Amazon, under the guise of celebrating its 20th anniversary as a company, hopes to establish a new holiday blatantly linked to what is traditionally the biggest shopping day of the year.

What is Amazon doing?
The company plans to celebrate "Prime Day" on July 15 across much of the world. It will be a day of deals, discounts, and unabashed shopping. Yet, the day won't have any of that pesky giving to others associated with Black Friday, a day the company is essentially basing it on, according to a press release.

More than 90 years ago, holiday shopping found its official start the Friday after Thanksgiving, eventually becoming Black Friday, the biggest shopping day of the year. Over the years, Amazon has helped make Black Friday even more of a global online shopping phenomenon. Next week, Amazon turns 20 and on the eve of its birthday, the company introduces Prime Day, a global shopping event, offering more deals than Black Friday, exclusively for Prime members in the U.S., U.K., Spain, Japan, Italy, Germany, France, Canada and Austria.

There's no reason to shop on July 15, but Amazon will be offering "deals starting at midnight, with new deals starting as often as every ten minutes." It's a "holiday" only for Amazon Prime members, but the company is offering 30-day free trials of the service to anyone willing to sign up.

"Prime Day is a one-day only event filled with more deals than Black Friday, exclusively for Prime members around the globe.
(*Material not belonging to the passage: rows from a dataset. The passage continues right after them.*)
Lemma fold_receivers (l : list string) a v (m : gmap string string) k :
  fold_left (fun m t => <[a +:+ t := v]> m) l m !! k =
  if decide (k ∈ (fun t => a +:+ t) <$> l) then Some v else m !! k.
Proof.
  revert m. induction l as [|t l IH]; intros m; cbn [fold_left]; [done|]. rewrite IH, fmap_cons.
  destruct (decide (k ∈ (fun t => a +:+ t) <$> l)) as [Hin|Hin], (decide (k = a +:+ t)) as [->|Hne].
  - by rewrite decide_True by (by left).
  - by rewrite decide_True by (by right).
  - rewrite lookup_insert_eq. by rewrite decide_True by (by left).
  - rewrite lookup_insert_ne by done. rewrite decide_False; [done|]. by rewrite elem_of_cons; intros [].
Qed.

(** A transfer over IBC is the conversion to the module account, the ICS-721 transfer
    of the NFTs it made, and a refund record for every token. *)
Lemma TransferCW721_ok msg c u c' :
  TransferCW721 msg c = Ok u c' ->
  exists a r c1 c2, NormalizeCW721Address (tc_CwContractAddress msg) = inr a /\
    ConvertCW721 (MkMsgConvertCW721 a (tc_CwTokenIds msg) (acc_String AccModuleAddress) (tc_CwSender msg)
      (tc_ClassId msg) (tc_CosmosTokenIds msg)) c = Ok r c1 /\
    ibc_Transfer (MkIbcMsgTransfer (tc_SourcePort msg) (tc_SourceChannel msg) (cr_ClassId r) (cr_NftIds r)
      (acc_String AccModuleAddress) (tc_CosmosReceiver msg) (tc_Timeout msg)
      (tc_Memo msg +:+ TransferCW721Memo)) c1 = Ok tt c2 /\
    c' = set_cw c2 (upd_Refund (fun m => fold_left (fun m t => <[a +:+ t := tc_CwSender msg]> m)
                                           (tc_CwTokenIds msg) m) (c_cw c2)) /\
    forall t, t ∈ tc_CwTokenIds msg -> GetCwAddressByContractTokenId (c_cw c') a t = tc_CwSender msg.
Proof.
  intros Hr. unfold TransferCW721 in Hr.
  apply mbind_ok in Hr as (a & c0 & Hx & Hr). apply lift_sum_ok in Hx as [Ha ->].
  apply mbind_ok in Hr as (r & c1 & Hc & Hr). apply mbind_ok in Hr as ([] & c2 & Ht & Hr).
  apply record_receivers_ok in Hr as ->. exists a, r, c1, c2. split_and!; try done.
  intros t Hin. unfold GetCwAddressByContractTokenId, kv_get. cbn. rewrite fold_receivers.
  rewrite decide_True; [done|]. by apply (list_elem_of_fmap_2 (fun t => a +:+ t)).
Qed.

(** ** UpdateParams *)

(** Only the governance authority can change the parameters, a refused update changes
    nothing; the new parameters are read back, except that a code id of zero reads back
    as the one stored before. *)
Lemma cw_UpdateParams_correct msg c :
  (0 <= WasmCodeId (up_Params msg) < 2 ^ 64)%Z ->
  match UpdateParams msg c with
  | Ok _ c' =>
      up_Authority msg = acc_String (NewModuleAddress "gov") /\ c' = set_cw c (c_cw c') /\
      EnableCw721 (GetParams (c_cw c')) = EnableCw721 (up_Params msg) /\
      EnableEVMHook (GetParams (c_cw c')) = EnableEVMHook (up_Params msg) /\
      (WasmCodeId (up_Params msg) <> 0%Z -> GetParams (c_cw c') = up_Params msg) /\
      (WasmCodeId (up_Params msg) = 0%Z -> cw_WasmCode (c_cw c') = cw_WasmCode (c_cw c))
  | Err e c' => e = SdkErr ErrInvalidSigner /\ c' = c /\
      up_Authority msg <> acc_String (NewModuleAddress "gov")
  | Panic => False
  end.
Proof.
  intros Hw. unfold UpdateParams, mbind, guard. destruct (_ =?s _) eqn:Ea; cbn.
  - apply str_eqb_true in Ea. unfold cw_try, SetParams. destruct (Params_total (up_Params msg) ltac:(assumption)) as [bz Hm].
    rewrite Hm. pose proof (Params_roundtrip _ _ Hw Hm) as Hu. split; [done|]. split; [done|].
    destruct (Z.eqb_spec (WasmCodeId (up_Params msg)) 0) as [E0|E0]; unfold GetParams; cbn; rewrite Hu.
    + rewrite E0. cbn. repeat case_match; cbn; split_and!; done.
    + destruct (Z.eqb_spec (WasmCodeId (up_Params msg)) 0); done.
  - by apply str_eqb_false in Ea.
Qed.
End ConvertSpec.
Members tell us every day how much they love Prime and we will keep making it better," said Greg Greeley, Vice President Amazon Prime.

Jeff "Weirdo" Jacobson interprets #PrimeLiving in Seattle to celebrate Prime Day. Source: Amazon

This is fairly smart
While the winter has Christmas and Valentine's Day followed by Easter, which has become even more of a gift-giving holiday in recent years, the dead of summer is bereft of excuses to shop. Once Father's and Mother's Day have passed, people have fewer reasons to get out their wallets to buy goods.

That left Amazon without an event from mid-June through back-to-school shopping in August. By creating Prime Day, the company gives people a reason to shop -- deals too good to pass up -- at a time when they might otherwise avoid the online retailer.

This is a tactic that's pulled straight from the physical retail world where stores attempt to create events to lure people to shop. The only difference is that Amazon has a big enough reach to actually make Prime Day a Black Friday-like event.

Amazon can make this work
Consumers have no reason to shop in mid-July. Amazon can create a reason for them to do so and make it an annual event. Like a semi-annual clearance sale at a department store, the company can create a reverse Christmas in the middle of the summer.

It won't be Black Friday magnitude because there's no tradition of July gift giving and mass consumption, but people will buy stuff under the name of getting value. Amazon, of course, will be able to deliver that value offering deals that seem too good to pass up.

Prime Day may not be Christmas in July, but it will be big and it will be an Amazon exclusive. That's a potential sales and public relations bonanza, which should start well and could become even more significant in years to come.